So. I have a home. It's one of those excellent luxuries too often taken for granted. After five months of homelessness I finally have one, and I thoroughly enjoy it. That, and the peace of mind that comes with not having to stress about where to spend the night every single day. Not having to constantly feel like an intruder. Even though I know that I'm welcome to the homes of the friends who have invited me I have this little anxiety-demon on my shoulder that whispers things like “Are you sure you're not being too much of a burden?”. I've had to battle thoughts and feelings of that nature, among others, pretty intensely this autumn. All in all I haven't held together quite as well as I hoped I would, and the people closest to me have had to endure sides of me that I hate and am ashamed of, and that I otherwise mostly manage to conceal.

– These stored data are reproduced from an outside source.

Lemma tokenize_segment st g tokens cur s :
  st = stateOutside ∨ st = stateUnquoted → segment_ok g = true →
  tokenize_loop st tokens cur (segment_src g +:+ s) =
  tokenize_loop stateUnquoted tokens (cur +:+ segment_val g) s.
Proof.
  intros Hst Hg. destruct g as [b|q|q]; cbn [segment_src segment_val].
  - destruct (allowed_not_special b Hg) as (H1 & H2 & H3). rewrite str1_app.
    simpl in Hg. destruct Hst as [-> | ->]; cbn [tokenize_loop]; by rewrite H1, H2, H3, Hg.
  - rewrite !string_app_assoc, !str1_app, <-tokenize_squoted by done. by destruct Hst as [-> | ->].
  - rewrite !string_app_assoc, !str1_app, <-tokenize_dquoted by done. by destruct Hst as [-> | ->].
Qed.

Lemma tokenize_word w tokens cur s :
  word_ok w = true →
  tokenize_loop stateUnquoted tokens cur (word_src w +:+ s) =
  tokenize_loop stateUnquoted tokens (cur +:+ word_val w) s.
Proof.
  revert cur. induction w as [|g w IH]; intros cur Hw; simpl; [by rewrite string_app_nil|].
  simpl in Hw. apply andb_true_iff in Hw as [Hg Hw].
  by rewrite !string_app_assoc, tokenize_segment, IH, string_app_assoc by auto.
Qed.

Lemma tokenize_blanks tokens s t :
  blanks s = true → tokenize_loop stateOutside tokens "" (s +:+ t) = tokenize_loop stateOutside tokens "" t.
Proof.
  unfold blanks. induction s as [|b s IH]; [done|]. simpl. intros [Hb Hs]%andb_true_iff.
  by rewrite Hb, IH.
Qed.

It hasn't all been bad, though. I've learned a lot about myself under pressure, and I've come closer to people who I might have kept at a distance otherwise. But it is nice to have a sanctuary of my own again. I do love travelling, but after having had indefinite homelessness more or less forced upon me I have to conclude that the nervousness of being completely uprooted prevails over the feeling of freedom in my psyche. In a way you're actually less free without a home, because it makes you dependent upon others in a very palpable way. We all need others alright, but a little bit of independence can be a sweet, sweet thing.

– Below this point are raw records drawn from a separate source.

(* ===== verification/PolicyEngine.v ===== *)
(** * The policy engine ([internal/policy])

    The engine compiles a policy's file, network, command, unix-socket, registry
    and environment rules and answers one question per intercepted operation.

    - data: the rule structs of [model.go], [rules.go] and [env_policy.go], the
      compiled rules and [Decision] of [engine.go];
    - operations: [NewEngine] (up to the signal and HTTP-service rules, which
      other components own), [wrapDecision], [matchCommandRules], [checkCommand],
      [CheckExecve], [CheckFile], [CheckUnixSocket], [CheckRegistry],
      [CheckNetworkIP], [CheckEnv], [MergeEnvPolicy] and [BuildEnv];
    - theorems: a command is judged by the most restrictive verdict found along
      its chain of nested shells, the chain fails closed, first-match semantics
      with the documented defaults, containment of redirected files, and the
      environment filter.

    Paths follow the Unix build of [path/filepath]. The Tor and threat-feed
    coordinators are interfaces of the engine: records of functions. *)
From S2P Require Import Prelude ShellParse.

(** ** [path/filepath] on Unix *)
Definition slash : ascii := "/".

(** [filepath.Base] *)
Definition Base (path : string) : string :=
  if String.eqb path "" then "."
  else
    let p := trim_right (Ascii.eqb slash) path in
    let p := match LastIndexAny p "/" with Some i => str_drop (i + 1) p | None => p end in
    if String.eqb p "" then "/" else p.

(** One element of [filepath.Clean]; the elements kept so far are in reverse. *)
Definition clean_step (rooted : bool) (acc : list string) (seg : string) : list string :=
  if String.eqb seg "" || String.eqb seg "." then acc
  else if String.eqb seg ".." then
    match acc with
    | [] => if rooted then [] else [".."]
    | top :: rest => if String.eqb top ".." then ".." :: acc else rest
    end
  else seg :: acc.

Definition clean_segs (rooted : bool) (segs : list string) : list string :=
  foldl (clean_step rooted) [] segs.

(** [filepath.Clean] *)
Definition Clean (path : string) : string :=
  if String.eqb path "" then "."
  else
    let rooted := HasPrefix path "/" in
    let body := Join (reverse (clean_segs rooted (Split path slash))) "/" in
    if rooted then String slash body
    else if String.eqb body "" then "." else body.

(** [filepath.Join] with two elements *)
Definition JoinPath (a b : string) : string :=
  if negb (String.eqb a "") then Clean (a +:+ String slash b)
  else if negb (String.eqb b "") then Clean b
  else "".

I also love having the ability to offer hospitality again. To have the means to give back to those who have supported me in my time of need, and to give forth to those who have yet to pay it forward. And I really do have a nice place here. It has walls, a ceiling, even a floor! Along with a small kitchen and bathroom that's really all I could ask for, but together with all the worldly possessions of mine that survived one year of mouse-infested storage space, and my sorely-missed cat, it is a twenty-six square metre paradise. A temporary one, yes, but then again so is life itself. I have what I need for now, and that is enough.
Normality is still settling into my mind, and I find great joy in ordinary things such as collecting my mail or taking a book out from a bookshelf. Drowning out the now unfamiliar silence with music or stories. Solitude is a luxury which I'm learning how to savour again. But I'm hardly isolating myself completely. I haven't even lived here for a month, and I've already thrown several parties and had lots of friends over for movies or board games or cuddling. And gone to a gaming convention, and to the midnight premiere of the third Hobbit movie. Admittedly I didn't think it was all that great when it comes to doing the book justice, but I reserve the right to be excited about it anyway. Because that world means a lot to me.
That's all for now. Now I'm off to try and fix my sleep-schedule into something resembling sanity (for the millionth time, or so). I'll see you when I see you.